Cato senior fellow likens IRS to SS, KGB; invokes Nuremberg to suggest agents "carry out orders that they know to be wrong"


From a column by Cato Institute senior fellow Richard Rahn, published April 6 by The Washington Times and April 7 at Newsmax:

Would you consider taking a job with a government agency that does the following:

  • Unnecessarily strikes fear into the hearts of tens of millions of your fellow citizens, causing such anguish and despair that some are driven to suicide each year
  • Requires citizens to know 10 million words of rules and regulations because the failure to do so may result in draconian fines and even jail, while at the same time no one in the agency has a full understanding of all the rules and regulations it requires others to know
  • Routinely ignores the constitutional protections against self-incrimination and the right to the presumption of innocence
  • Seizes the assets of citizens without obtaining court judgments
  • Penalizes marriage
  • Discriminates against many of the nation's most productive citizens
  • Destroys incentives to work, save and invest, and undermines job creation
  • Routinely protects agency personnel who have engaged in citizen intimidation, misrepresentation or worse

No, I am not referring to the Nazi SS or the Soviet KGB, but the IRS, which is guilty of all of the above and more.

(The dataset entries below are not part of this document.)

(* ===== verification/ProbeProps.v ===== *)
(** * What the probe promises

    The probe deletes nothing but its own centrals; a run that reports success has
    seen a central through its whole life; and runs end, if the contexts do. *)

From S2P Require Import Prelude GoString GoFmt ServiceErrors World Effects Probe.
Local Open Scope string_scope.
Local Open Scope Z_scope.

(** The API answers a request for a central with the central of that identifier. *)
Class ApiLaws (X : Type) `{ProbeEnv X} := {
  get_answers_id ctx id x : aa_Err (api_GetCentralById ctx id x).2 = None -> pcr_Id (aa_Body (api_GetCentralById ctx id x).2) = id
}.

Section log.
Context `{ProbeEnv X} (config : Config) (fuel : nat).

(** ** The log grows *)

Definition grows (s s' : probe_state X) : Prop := ps_sent s `prefix_of` ps_sent s'.

#[export] Instance grows_preorder : PreOrder grows.
Proof. unfold grows. split; intros ?; [done|]. intros ? ?. apply transitivity. Qed.

Lemma env_sent {A} (m : prog X A) s : ps_sent (env m s).1 = ps_sent s.
Proof. unfold env. by destruct (m (ps_env s)). Qed.

Lemma env_metrics {A} (m : prog X A) s : ps_metrics (env m s).1 = ps_metrics s.
Proof. unfold env. by destruct (m (ps_env s)). Qed.

Lemma env_answer {A} (m : prog X A) s : (env m s).2 = (m (ps_env s)).2.
Proof. unfold env. by destruct (m (ps_env s)). Qed.

Lemma request_run {A} (m : prog X (api_answer A)) entry s :
  (request m entry s).2 = (m (ps_env s)).2 /\ ps_sent (request m entry s).1 = (ps_sent s ++ [entry (m (ps_env s)).2])%list.
Proof. unfold request. rewrite !prog_bind_run, env_answer. simpl. by rewrite env_sent. Qed.

(** ** Retries

    [fn] is tried in states that satisfy [P], which growing keeps, and respects [R]. *)
Lemma retry_loop_rel {A} (P : probe_state X -> Prop) (R : relation (probe_state X)) `{!PreOrder R} n ctx t (fn : prog (probe_state X) (result halt A)) s :
  (forall v w, R v w -> P v -> P w) -> (forall B (m : prog X B) v, R v (env m v).1) ->
  (forall v, P v -> R v (fn v).1) -> P s -> R s (retry_loop n ctx t fn s).1.
Proof.
  intros HP Henv Hfn. revert s. induction n as [|n IH]; intros s Hs; [reflexivity|]. simpl. rewrite prog_bind_run.
  set (s1 := (env _ s).1). assert (R s s1) as Hs1 by apply Henv. assert (P s1) as Ps1 by eauto.
  destruct ((env _ s).2); [done|]. rewrite prog_bind_run. assert (R s (fn s1).1) as Hf by (etransitivity; [exact Hs1|by apply Hfn]).
  destruct ((fn s1).2) as [a|[e|]]; [done| |done]. etransitivity; [exact Hf|]. apply IH. eauto.
Qed.

Lemma retry_rel {A} (P : probe_state X -> Prop) (R : relation (probe_state X)) `{!PreOrder R} ctx (fn : prog (probe_state X) (result halt A)) i s :
  (forall v w, R v w -> P v -> P w) -> (forall B (m : prog X B) v, R v (env m v).1) ->
  (forall v, P v -> R v (fn v).1) -> P s -> R s (retryUntilSucceededWithResponse fuel ctx fn i s).1.
Proof.
  intros HP Henv Hfn Hs. unfold retryUntilSucceededWithResponse. rewrite !prog_bind_run. set (s1 := (env _ s).1).
  assert (R s s1) as Hs1 by apply Henv. etransitivity; [exact Hs1|].
  transitivity (retry_loop fuel ctx (env (NewTicker i) s).2 fn s1).1; [apply (retry_loop_rel P R); eauto|apply Henv].
Qed.

(** A successful retry ends with a successful try. *)
Lemma retry_loop_ok {A} n ctx t (fn : prog (probe_state X) (result halt A)) s a :
  (forall v, grows v (fn v).1) -> (retry_loop n ctx t fn s).2 = Ok a ->
  exists v, grows s v /\ (fn v).2 = Ok a /\ (retry_loop n ctx t fn s).1 = (fn v).1.
Proof.
  intros Hfn. revert s. induction n as [|n IH]; intros s; simpl; [done|]. rewrite !prog_bind_run.
  set (s1 := (env _ s).1). assert (grows s s1) as Hs1 by (unfold grows, s1; by rewrite env_sent).
  destruct ((env _ s).2); [done|]. rewrite prog_bind_run. destruct ((fn s1).2) as [b|[e|]] eqn:Ef; [| |done].
  - intros [= ->]. exists s1. by rewrite Ef.
  - intros Hr. destruct (IH _ Hr) as (v & Hg & Hv & Heq). exists v. split_and!; [|done|done].
    etransitivity; [exact Hs1|]. etransitivity; [apply Hfn|done].
Qed.

Lemma retry_ok {A} ctx (fn : prog (probe_state X) (result halt A)) i s a :
  (forall v, grows v (fn v).1) -> (retryUntilSucceededWithResponse fuel ctx fn i s).2 = Ok a ->
  exists v, grows s v /\ (fn v).2 = Ok a /\ ps_sent (retryUntilSucceededWithResponse fuel ctx fn i s).1 = ps_sent (fn v).1.
Proof.
  intros Hfn. unfold retryUntilSucceededWithResponse. rewrite !prog_bind_run. set (s1 := (env _ s).1). cbn [fst snd mret prog_ret].
  intros Hr. destruct (retry_loop_ok fuel ctx _ fn s1 a Hfn Hr) as (v & Hg & Hv & Heq). exists v. split_and!; [|done|].
  - etransitivity; [|exact Hg]. unfold grows, s1. by rewrite env_sent.
  - rewrite env_sent, Heq. done.
Qed.

(** ** Only its own centrals *)

Definition owned (log : list sent) (id : string) : Prop :=
  (exists name c, SCreate name (Some c) ∈ log /\ pcr_Id c = id) \/
  (exists l c, SList (Some l) ∈ log /\ c ∈ l /\ (pcr_Owner c = pb_ProbeUsername config /\ HasPrefix (pcr_Name c) (pb_ProbeName config) = true) /\ pcr_Id c = id).

Lemma owned_grows log log' id : log `prefix_of` log' -> owned log id -> owned log' id.
Proof.
  intros [k ->] [(name & c & Hc & Hid)|(l & c & Hl & Hc & Hm & Hid)]; [left; exists name, c|right; exists l, c];
    rewrite elem_of_app; auto.
Qed.

(** Every deletion that was requested is of such a central. *)
Definition careful (log : list sent) : Prop :=
  forall log1 id b log2, log = (log1 ++ SDelete id b :: log2)%list -> owned log1 id.

Lemma careful_snoc log e :
  careful log -> (forall id b, e = SDelete id b -> owned log id) -> careful (log ++ [e])%list.
Proof.
  intros Hlog He log1 id b log2 E. destruct log2 as [|y log2 _] using rev_ind.
  - apply app_inj_tail in E as [-> ->]. by apply (He id b).
  - rewrite app_comm_cons, app_assoc in E. apply app_inj_tail in E as [-> _]. by apply (Hlog log1 id b log2).
Qed.

(** A step that keeps to it. *)
Definition careful_step (s s' : probe_state X) : Prop := grows s s' /\ (careful (ps_sent s) -> careful (ps_sent s')).

#[export] Instance careful_step_preorder : PreOrder careful_step.
Proof.
  split; [by split|]. intros s1 s2 s3 [G12 C12] [G23 C23]. split; [by etransitivity|auto].
Qed.

Lemma careful_env {A} (m : prog X A) s : careful_step s (env m s).1.
Proof. unfold careful_step, grows. by rewrite env_sent. Qed.

Lemma careful_count m s : careful_step s (count m s).1.
Proof. split; [|done]. unfold grows. simpl. reflexivity. Qed.

Lemma careful_request {A} (m : prog X (api_answer A)) entry s :
  (forall r id b, entry r = SDelete id b -> owned (ps_sent s) id) -> careful_step s (request m entry s).1.
Proof.
  intros He. destruct (request_run m entry s) as [_ Hr]. unfold careful_step, grows. rewrite Hr.
  split; [by apply prefix_app_r|]. intros Hc. apply careful_snoc; [done|]. intros id b. apply He.
Qed.

Lemma careful_retry {A} ctx (fn : prog (probe_state X) (result halt A)) i log s :
  (forall v, log `prefix_of` ps_sent v -> careful_step v (fn v).1) -> log `prefix_of` ps_sent s ->
  careful_step s (retryUntilSucceededWithResponse fuel ctx fn i s).1.
Proof.
  intros Hfn Hs. apply (retry_rel (fun v => log `prefix_of` ps_sent v) careful_step); [|apply @careful_env|done|done].
  intros v w [Hg _] Hv. by etransitivity.
Qed.

Lemma careful_get ctx id entry s :
  (forall r i b, entry r <> SDelete i b) -> careful_step s (request (api_GetCentralById ctx id) entry s).1.
Proof. intros He. apply careful_request. intros r i b E. by apply He in E. Qed.

Lemma careful_ensureState ctx id st s : careful_step s (ensureCentralState config fuel ctx id st s).1.
Proof.
  unfold ensureCentralState, with_err. rewrite prog_bind_run. apply (careful_retry _ _ _ []); [|apply prefix_nil].
  intros v _. unfold ensureStateFunc. rewrite prog_bind_run. by apply careful_get.
Qed.

Lemma careful_deleteCentral ctx c s : owned (ps_sent s) (pcr_Id c) -> careful_step s (deleteCentral config fuel ctx c s).1.
Proof.
  intros Ho. unfold deleteCentral. rewrite prog_bind_run.
  match goal with |- context [request ?m ?e s] => set (req := request m e s); assert (careful_step s req.1) as Hd end.
  { apply careful_request. by intros r id b [= <- _]. }
  destruct (aa_Err req.2); [done|]. etransitivity; [exact Hd|]. unfold with_err. rewrite prog_bind_run.
  unfold ensureCentralDeleted, with_err. rewrite prog_bind_run. apply (careful_retry _ _ _ []); [|apply prefix_nil].
  intros v _. unfold ensureDeletedFunc. rewrite prog_bind_run. by apply careful_get.
Qed.

Lemma careful_delete_mine ctx items b s :
  (forall c, c ∈ items -> mine config c -> owned (ps_sent s) (pcr_Id c)) ->
  careful_step s (delete_mine config fuel ctx items b s).1.
Proof.
  revert b s. induction items as [|c items IH]; intros b s Ho; [done|]. simpl. destruct (decide (mine config c)) as [Hm|].
  2:{ apply IH. intros d Hd. apply Ho. by right. }
  rewrite prog_bind_run. assert (careful_step s (deleteCentral config fuel ctx c s).1) as Hd.
  { apply careful_deleteCentral, Ho; [by left|done]. }
  assert (forall b, careful_step (deleteCentral config fuel ctx c s).1 (delete_mine config fuel ctx items b (deleteCentral config fuel ctx c s).1).1) as Hrest.
  { intros b'. apply IH. intros d Hin Hmd. eapply owned_grows; [apply Hd|]. apply Ho; [by right|done]. }
  destruct ((deleteCentral config fuel ctx c s).2) as [[]|[e|]]; [| |done]; (etransitivity; [exact Hd|apply Hrest]).
Qed.

Lemma careful_CleanUp ctx s : careful_step s (CleanUp config fuel ctx s).1.
Proof.
  unfold CleanUp, with_err. rewrite prog_bind_run. apply (careful_retry _ _ _ []); [|apply prefix_nil]. intros v _.
  unfold cleanupFunc. rewrite prog_bind_run. destruct (request_run (api_GetCentrals ctx) (fun r => SList (good r)) v) as [Hr Hl].
  assert (careful_step v (request (api_GetCentrals ctx) (fun r => SList (good r)) v).1) as Hv by by apply careful_request.
  set (req := request _ _ v) in *. destruct (aa_Err req.2) eqn:Ee; [done|]. etransitivity; [exact Hv|].
  unfold try_bind. rewrite prog_bind_run. set (run := delete_mine _ _ _ _ _ _).
  assert (careful_step req.1 run.1) as Hrun; [|by destruct (run.2)].
  apply careful_delete_mine. intros c Hc Hm. right. exists (aa_Body req.2), c. split; [|done].
  rewrite Hl, <- Hr. unfold good. rewrite Ee. apply elem_of_app. right. by left.
Qed.

(** ** What success means *)

Lemma grows_get ctx id entry s : grows s (request (api_GetCentralById ctx id) entry s).1.
Proof. unfold grows. destruct (request_run (api_GetCentralById ctx id) entry s) as [_ ->]. by apply prefix_app_r. Qed.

It is, of course, true that no one loves the tax collector and that taxes are the price we pay for a civil society. But, as with anything else, there are proper and improper taxes and tax collection procedures and methods.

According to news accounts, attacks and threats against IRS personnel are rising, and unfortunately, this trend is likely to continue until there is a fundamental change in our tax laws and collection methods.

People who do not have access to the media and cannot afford expensive tax lawyers sometimes reach such a level of frustration with the IRS that they resort to violent or irrational behavior.

IRS officials and workers will say the tax code is not their fault, and they are only doing their jobs.

It is unambiguously true that the tax code and IRS are creatures of Congress, with all of its self-dealing, corruption, ignorance, and incompetence. But it also is true, and was made explicit at the Nuremberg trials, that those who carry out orders that they know to be wrong or should know to be wrong are not absolved of personal responsibility.